I had the opportunity to lunch with Paul Patrick, BEA's chief architect for AquaLogic, yesterday in New York. Paul provided some interesting food for thought, which I intend to explore in future editions of this Weblog.

Namely, that service-oriented architecture (and yes, that includes ESBs) is developing within organizations the same way the Internet and World Wide Web grew -- as "neighborhoods" of systems that spring up to serve more localized requirements. Eventually, just as was the case with the Internet, these neighborhoods will start joining into a greater federation.

Paul, a veteran of CORBA who also played a role in DCOM's proliferation in enterprises, also carries another message -- there's nothing truly new or revolutionary about SOA; we've been there, done that before. What has tripped up previous attempts at reusable Lego-block architectures is that they were IT-centric, and didn't directly address business problems.

Layer 7's Scott Morrison, writing in ComputerWorld, echoes Paul's sentiments. Morrison observes that "anyone who lingers long enough in computing begins to develop an overwhelming feeling of deja vu," and SOA is bringing on such feelings. Performance issues, for example, are rearing their heads again.

We can learn from history, however -- particularly with the way the Web developed in the 1990s, Morrison says. "When cryptography overhead became a limiting factor in Web performance, it was moved to dedicated hardware-based Secure Sockets Layer (SSL) accelerators.
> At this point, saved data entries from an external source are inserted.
(** The residual (1,0,0,1,0,0) on the cells, zero on the faces. *)
Definition residual : TreeVector float :=
  [ {[ "cell" := [[1; 0; 0]]; "face" := [[0; 0; 0; 0]] ]};
    {[ "cell" := [[1; 0; 0]]; "face" := [[0; 0; 0; 0]] ]} ]%float.

(** A column of temperatures below the threshold and one that reaches it,
    for the column average. *)
Definition evaluator : ActiveLayerAverageTempEvaluator.t float :=
  ActiveLayerAverageTempEvaluator.mk
    "surface_star-temperature" "column_0-temperature" 0.2%float false 0.

Definition column_state (col : list float) : State float :=
  mkState {[ "surface_star-temperature" := {[ "cell" := [[1%float]] ]};
             "column_0-temperature" := {[ "cell" := [col] ]} ]} 0%float.

Definition frozen : list float := [270; 271.5; 273]%float.
Definition thawed : list float := [270; 274; 276]%float.

End Scenario.

(** * Theorems *)

(** ** The literals at binary64 *)

Example lit_273_15 : dec 27315 2 = 273.15%float.
Proof. reflexivity. Qed.

Example lit_0_5 : dec 5 1 = 0.5%float.
Proof. reflexivity. Qed.

Example lit_68690_3 : dec 686903 1 = 68690.3%float.
Proof. reflexivity. Qed.

Example lit_3_04746e7 : s_of_int 30474600 = 3.04746e+07%float.
Proof. reflexivity. Qed.

Example lit_zero_one : (s_zero, s_one) = (0%float, 1%float).
Proof. reflexivity. Qed.

(** ** The column average *)

Section ColumnAverage.
Import ActiveLayerAverageTempEvaluator.
Context {T : Type} `{Scalar T}.

Lemma loop_from (tt_ : T) (col : list T) (a : T) (n : Z) :
  fold_left (loop_body tt_) col (a, n)
  = (fold_left s_add (qualifying tt_ col) a,
     n + Z.of_nat (length (qualifying tt_ col))).
Proof.
  revert a n. induction col as [|x col IH]; intros a n.
  - cbn. f_equal. lia.
  - cbn [fold_left]. unfold loop_body at 2, qualifying.
    destruct (x >= tt_)%dbl eqn:E.
    + rewrite filter_cons_True by exact E. cbn [fst snd fold_left length].
      rewrite IH. unfold qualifying. f_equal. lia.
    + rewrite filter_cons_False by (rewrite E; discriminate).
      apply IH.
Qed.

Lemma sum_count_qualifying (tt_ : T) (col : list T) :
  sum_count tt_ col
  = (sum_of (qualifying tt_ col), Z.of_nat (length (qualifying tt_ col))).
Proof. unfold sum_count. rewrite loop_from. reflexivity. Qed.

Lemma qualifying_nil (tt_ : T) (col : list T) :
  Forall (fun x => (x >= tt_)%dbl = false) col -> qualifying tt_ col = [].
Proof.
  induction 1 as [|x col Hx _ IH]; [reflexivity|].
  unfold qualifying. rewrite filter_cons_False by (rewrite Hx; discriminate).
  exact IH.
Qed.

Lemma qualifying_not_nil (tt_ : T) (col : list T) :
  Exists (fun x => (x >= tt_)%dbl = true) col -> qualifying tt_ col <> [].
Proof.
  induction 1 as [x col Hx|x col _ IH]; unfold qualifying.
  - rewrite filter_cons_True by exact Hx. discriminate.
  - destruct (x >= tt_)%dbl eqn:E.
    + rewrite filter_cons_True by exact E. discriminate.
    + rewrite filter_cons_False by (rewrite E; discriminate). exact IH.
Qed.

Lemma column_average_empty (tt_ : T) (col : list T) :
  qualifying tt_ col = [] -> column_average tt_ col = s_zero.
Proof.
  intros E. unfold column_average. rewrite sum_count_qualifying, E. reflexivity.
Qed.

Lemma column_average_mean (tt_ : T) (col : list T) :
  qualifying tt_ col <> [] ->
  column_average tt_ col = mean_of (qualifying tt_ col).
Proof.
  intros E. unfold column_average. rewrite sum_count_qualifying.
  destruct (qualifying tt_ col) as [|x q]; [congruence|].
  replace (0 <? Z.of_nat (length (x :: q))) with true; [reflexivity|].
  symmetry. apply Z.ltb_lt. cbn [length]. lia.
Qed.

Lemma EvaluateField_writes (e : t T) (S : State T) (result : CompositeVector T)
    (r0 : T) (rest : list T) (cols : list (list T))
    (temp : CompositeVector T) (col : list T) (cols_t : list (list T)) :
  result !! "cell" = Some ((r0 :: rest) :: cols) ->
  fields S !! temp_key_ e = Some temp ->
  temp !! "cell" = Some (col :: cols_t) ->
  EvaluateField_ e S result
  = Ok (<["cell" := (column_average (trans_temp e) col :: rest) :: cols]> result).
Proof.
  intros Hres Htemp Hcell. unfold EvaluateField_, ViewComponent, GetFieldData.
  rewrite Hres, Htemp, Hcell. reflexivity.
Qed.
End ColumnAverage.

(** ** binary64: cancellation of opposite finite numbers *)

Lemma SFeqb_finite_inv s m e y :
  SFeqb (S754_finite s m e) y = true -> y = S754_finite s m e.
Proof.
  unfold SFeqb, SFcompare. destruct y as [sy| sy | |sy my ey]; try (destruct s; discriminate); try (destruct sy; discriminate).
  destruct s, sy; try discriminate.
  - destruct (e ?= ey) eqn:E; try discriminate.
    apply Z.compare_eq in E. subst ey.
    destruct (PosDef.Pos.compare_cont Eq m my) eqn:E2; try discriminate.
    apply Pos.compare_eq in E2. now subst.
  - destruct (e ?= ey) eqn:E; try discriminate.
    apply Z.compare_eq in E. subst ey.
    destruct (PosDef.Pos.compare_cont Eq m my) eqn:E2; try discriminate.
    apply Pos.compare_eq in E2. now subst.
Qed.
When applications outgrew single servers, they moved to clusters with dedicated, hardware load balancers distributing the volume. When authentication and authorization became too expensive to manage locally on the application server, it moved to authenticating reverse proxies."

Morrison puts it this way: "History repeats, and performance is now a challenge for SOA. Today's issues are more complex, but the Web offers lessons in how we might approach these problems."

And, as Paul Patrick puts it, the early days of the Web are providing a lesson in how we can expect to see SOA evolve -- and hopefully, learn from earlier attempts.